Excerpted data START
(* ===== verification/Profile.v ===== *)
(** * The profile page

    src/app/profile/components/ProfileContent.tsx: the tabs, the display
    name, the switch for two factors, passkeys, API keys and sessions, each
    button with the condition under which it is there.  The user comes from
    AuthContext.tsx and the theme from ThemeContext.tsx (Module Theming); both
    are part of the state here, since they change while the page is open. *)

From stdpp Require Import sets.
From S2P Require Import Prelude JsNumber JsString JsValue Auth Shell.
Import Theming.

(** ** State *)

Record ApiKey := {
  key_id : string; key_name : string; prefix : string; created : string; key_lastUsed : string; scopes : list string;
}.

Record Session := {
  session_id : string; device : string; session_os : string; browser : string; ip : string; location : string;
  startedAt : string; lastActive : string; current : bool;
}.

Record Passkey := { passkey_id : string; passkey_name : string; registered : string; passkey_lastUsed : string }.

Inductive Tab := ProfileTab | SecurityTab | ApiKeysTab | SessionsTab.

#[export] Instance Tab_eq_dec : EqDecision Tab.
Proof. solve_decision. Defined.

Record State := {
  user : option AuthUser;
  provider : Provider;
  activeTab : Tab;
  displayName : string;
  editingName : bool;
  apiKeys : list ApiKey;
  sessions : list Session;
  showNewKeyModal : bool;
  newKeyName : string;
  twoFAEnabled : bool;
  webAuthnKeys : list Passkey;
}.

#[export] Instance eta_profile : Eta State := fun s =>
  {| user := user s; provider := provider s; activeTab := activeTab s; displayName := displayName s; editingName := editingName s;
     apiKeys := apiKeys s; sessions := sessions s; showNewKeyModal := showNewKeyModal s; newKeyName := newKeyName s;
     twoFAEnabled := twoFAEnabled s; webAuthnKeys := webAuthnKeys s |}.

(** What [useState] starts from; the name is read once, when the page mounts. *)
Definition mount (u : option AuthUser) (p : Provider) : State :=
  {| user := u; provider := p; activeTab := ProfileTab; displayName := match u with Some u => name u | None => "Ops Team" end;
     editingName := false; apiKeys := []; sessions := []; showNewKeyModal := false; newKeyName := ""; twoFAEnabled := false;
     webAuthnKeys := [] |}.

(** What the head of the page says besides the name. *)
Definition role_shown (s : State) : UserRole := match user s with Some u => role u | None => operator end.
Definition email_shown (s : State) : string := match user s with Some u => email u | None => "ops.team@quoodle.io" end.

Definition revocableSessions (s : State) : list Session := List.filter (fun x => negb (current x)) (sessions s).

Definition count_label (what : string) (n : nat) : string :=
  Num.digits (Z.of_nat n) +:+ " active " +:+ what +:+ (if Nat.eqb n 1 then "" else "s").
Definition keys_label (s : State) : string := count_label "key" (length (apiKeys s)).
Definition sessions_label (s : State) : string := count_label "session" (length (sessions s)).

(** ** Handlers *)

Inductive Toast := Success (text : string) | Error (text : string) | Info (text : string).

Definition generateApiKey (s : State) : State * list Toast :=
  if negb (truthy_str (trim (newKeyName s))) then (s, [Error "Key name is required"])
  else (s <| newKeyName := "" |> <| showNewKeyModal := false |>,
        [Info "API key provisioning is not configured in this environment yet."]).

Definition revokeKey (x : string) (s : State) : State * list Toast :=
  (s <| apiKeys := List.filter (fun k => key_id k !== x) (apiKeys s) |>, [Success "API key revoked"]).

Definition revokeSession (x : string) (s : State) : State * list Toast :=
  (s <| sessions := List.filter (fun k => session_id k !== x) (sessions s) |>, [Success "Session terminated"]).

Definition revoke_others (s : State) : State * list Toast :=
  match revocableSessions s with
  | [] => (s, [])
  | _ => (s <| sessions := List.filter current (sessions s) |>, [Success "All other sessions terminated"])
  end.

Definition save_name (s : State) : State * list Toast := (s <| editingName := false |>, [Success "Display name updated"]).

Definition toggle_dark (s : State) : State :=
  s <| provider := setTheme (match resolvedTheme (provider s) with dark_colours => prefer_light | light_colours => prefer_dark end) (provider s) |>.

Definition toggle_two_factors (s : State) : State * list Toast :=
  (s <| twoFAEnabled := negb (twoFAEnabled s) |>, [Success (if twoFAEnabled s then "2FA disabled" else "2FA enabled")]).

Definition remove_passkey (x : string) (s : State) : State * list Toast :=
  (s <| webAuthnKeys := List.filter (fun k => passkey_id k !== x) (webAuthnKeys s) |>, [Success "Key removed"]).

(** ** What may happen *)

Inductive Event :=
| UserLoaded (u : option AuthUser) | SystemColours (now : ResolvedTheme)
| OpenTab (t : Tab)
| EditName | TypeName (text : string) | SaveName | CancelName
| ToggleDark | ChooseTheme (t : ThemePreference)
| ToggleTwoFactors | RegisterPasskey | RemovePasskey (x : string) | ChangePassword
| OpenKeyForm | TypeKeyName (text : string) | GenerateKey | CloseKeyForm | RevokeKey (x : string)
| RevokeSession (x : string) | RevokeOthers.

(** Which controls are there. *)
Definition on_tab (t : Tab) (s : State) : bool := bool_decide (activeTab s = t).

Definition enabled (e : Event) (s : State) : bool :=
  match e with
  | UserLoaded _ | SystemColours _ | OpenTab _ => true
  | EditName => on_tab ProfileTab s && negb (editingName s)
  | TypeName _ | SaveName | CancelName => on_tab ProfileTab s && editingName s
  | ToggleDark | ChooseTheme _ => on_tab ProfileTab s
  | ToggleTwoFactors | RegisterPasskey | ChangePassword => on_tab SecurityTab s
  | RemovePasskey x => on_tab SecurityTab s && existsb (fun k => passkey_id k === x) (webAuthnKeys s)
  | OpenKeyForm => on_tab ApiKeysTab s
  | TypeKeyName _ | GenerateKey | CloseKeyForm => on_tab ApiKeysTab s && showNewKeyModal s
  | RevokeKey x => on_tab ApiKeysTab s && existsb (fun k => key_id k === x) (apiKeys s)
  | RevokeSession x =>
      on_tab SessionsTab s && existsb (fun k => (session_id k === x) && negb (current k)) (sessions s)
  | RevokeOthers => on_tab SessionsTab s && negb (Nat.eqb (length (revocableSessions s)) 0)
  end.

Definition handle (e : Event) (s : State) : State * list Toast :=
  match e with
  | UserLoaded u => (s <| user := u |>, [])
  | SystemColours now => (s <| provider := system_changes now (provider s) |>, [])
  | OpenTab t => (s <| activeTab := t |>, [])
  | EditName => (s <| editingName := true |>, [])
  | TypeName text => (s <| displayName := text |>, [])
  | SaveName => save_name s
  | CancelName => (s <| editingName := false |>, [])
  | ToggleDark => (toggle_dark s, [])
  | ChooseTheme t => (s <| provider := setTheme t (provider s) |>, [])
  | ToggleTwoFactors => toggle_two_factors s
  | RegisterPasskey => (s, [Info "Passkey registration API is not available in this environment yet."])
  | RemovePasskey x => remove_passkey x s
  | ChangePassword => (s, [Info "Password management API is not available in this environment yet."])
  | OpenKeyForm => (s <| showNewKeyModal := true |>, [])
  | TypeKeyName text => (s <| newKeyName := text |>, [])
  | GenerateKey => generateApiKey s
  | CloseKeyForm => (s <| showNewKeyModal := false |>, [])
  | RevokeKey x => revokeKey x s
  | RevokeSession x => revokeSession x s
  | RevokeOthers => revoke_others s
  end.

(** The events that led to a state, with all that was announced. *)
Inductive reaches (u : option AuthUser) (p : Provider) : list Event -> list Toast -> State -> Prop :=
| reaches_mount : reaches u p [] [] (mount u p)
| reaches_event es ts s e :
    reaches u p es ts s -> enabled e s = true -> reaches u p (es ++ [e]) (ts ++ (handle e s).2) (handle e s).1.

(** ** Laws *)

(** Nothing fills the lists of the page. *)
Definition bare (s : State) : Prop := apiKeys s = [] /\ sessions s = [] /\ webAuthnKeys s = [].

Lemma handle_bare e s : bare s -> bare (handle e s).1.
Proof.
  intros (Hk & Hs & Hw). destruct e; cbn; unfold generateApiKey, revoke_others, revocableSessions, bare; rewrite ?Hs; cbn;
    try case_match; cbn; by rewrite ?Hk, ?Hs, ?Hw.
Qed.

Lemma reaches_bare u p es ts s : reaches u p es ts s -> bare s.
Proof. induction 1; [done|by apply handle_bare]. Qed.

(** What a user does, the page has no keys, no sessions and no passkeys to
    show: no button that revokes one is ever there, nothing was announced as
    revoked, removed or terminated, and the counts stay at nought. *)
Theorem profile_has_nothing_to_revoke u p es ts s :
  reaches u p es ts s ->
  keys_label s = "0 active keys" /\ sessions_label s = "0 active sessions"
  /\ (forall x, enabled (RevokeKey x) s = false /\ enabled (RevokeSession x) s = false /\ enabled (RemovePasskey x) s = false)
  /\ enabled RevokeOthers s = false
  /\ forall text, Success text ∈ ts -> text ∈ ["Display name updated"; "2FA enabled"; "2FA disabled"].
Proof.
  intros H. destruct (reaches_bare _ _ _ _ _ H) as (Hk & Hs & Hw).
  unfold keys_label, sessions_label, enabled, revocableSessions. rewrite Hk, Hs, Hw. cbn.
  split_and!; [done|done|intros x; by rewrite !andb_false_r|by rewrite andb_false_r|].
  clear Hk Hs Hw. induction H as [|es ts s e H IH He]; [by intros ? ?%elem_of_nil|].
  intros text [Ht|Ht]%elem_of_app; [by apply IH|]. destruct (reaches_bare _ _ _ _ _ H) as (Hk & Hs & Hw). clear IH H.
  destruct e; cbn in He, Ht; unfold generateApiKey, revoke_others, revocableSessions in *; rewrite ?Hk, ?Hs, ?Hw in *; cbn in *;
    rewrite ?andb_false_r in He; try done; repeat case_match; set_solver.
Qed.

(** The head of the page follows the user that arrives, its name does not. *)
Lemma name_is_read_once p u u' :
  displayName (handle (UserLoaded (Some u)) (mount u' p)).1 = displayName (mount u' p)
  /\ email_shown (handle (UserLoaded (Some u)) (mount u' p)).1 = email u
  /\ role_shown (handle (UserLoaded (Some u)) (mount u' p)).1 = role u.
Proof. done. Qed.

(** A cancelled edit leaves the same name as a saved one. *)
Lemma cancel_keeps_the_edit text s :
  displayName (handle CancelName (handle (TypeName text) s).1).1 = text
  /\ (handle CancelName (handle (TypeName text) s).1).1 = (handle SaveName (handle (TypeName text) s).1).1.
Proof. done. Qed.

(** A name for a key that was given up is there when the form opens again. *)
Lemma key_form_keeps_its_text s : newKeyName (handle OpenKeyForm (handle CloseKeyForm s).1).1 = newKeyName s.
Proof. done. Qed.

(** The switch shows the colours, turns them over, and twice is none. *)
Lemma toggle_dark_flips s :
  resolvedTheme (provider (toggle_dark s)) <> resolvedTheme (provider s)
  /\ resolvedTheme (provider (toggle_dark (toggle_dark s))) = resolvedTheme (provider s).
Proof. unfold toggle_dark. cbn. by destruct (resolvedTheme (provider s)). Qed.

(** Ending the other sessions leaves the current ones, in order, and then
    the button can not be pressed again. *)
Lemma revoke_others_spec s :
  enabled RevokeOthers s = true ->
  sessions (revoke_others s).1 = List.filter current (sessions s)
  /\ enabled RevokeOthers (revoke_others s).1 = false
  /\ (revoke_others s).2 = [Success "All other sessions terminated"].
Proof.
  unfold revoke_others, enabled. intros [_ H]%andb_prop. destruct (revocableSessions s) as [|x l] eqn:E; [done|]. cbn.
  split_and!; [done| |done]. apply andb_false_intro2. unfold revocableSessions. cbn.
  enough (List.filter (fun x => negb (current x)) (List.filter current (sessions s)) = []) as -> by done.
  clear. induction (sessions s) as [|x l IH]; [done|]. cbn. destruct (current x) eqn:Ex; cbn; [|done]. by rewrite Ex.
Qed.

(** Two factors are a switch of the page alone: it starts off, whatever the
    account says, and what it shows counts the presses. *)
Lemma two_factors_are_local u p es ts s :
  reaches u p es ts s ->
  twoFAEnabled s = Nat.odd (length (List.filter (fun e => match e with ToggleTwoFactors => true | _ => false end) es)).
Proof.
  induction 1 as [|es ts s e H IH He]; [done|]. rewrite List.filter_app, length_app.
  destruct e; cbn; unfold generateApiKey, revoke_others; try case_match; cbn; rewrite ?Nat.add_0_r; try done.
  rewrite Nat.odd_add, <- IH. by destruct (twoFAEnabled s).
Qed.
Excerpted data END
### Exercise description
Of all the entries above, repeat only the lines from the line that has "Inductive reaches (u" to the line that has "(** Nothing fills the lists of the page. *)", both lines included, exactly.

### Result for this task
Inductive reaches (u : option AuthUser) (p : Provider) : list Event -> list Toast -> State -> Prop :=
| reaches_mount : reaches u p [] [] (mount u p)
| reaches_event es ts s e :
    reaches u p es ts s -> enabled e s = true -> reaches u p (es ++ [e]) (ts ++ (handle e s).2) (handle e s).1.

(** ** Laws *)

(** Nothing fills the lists of the page. *)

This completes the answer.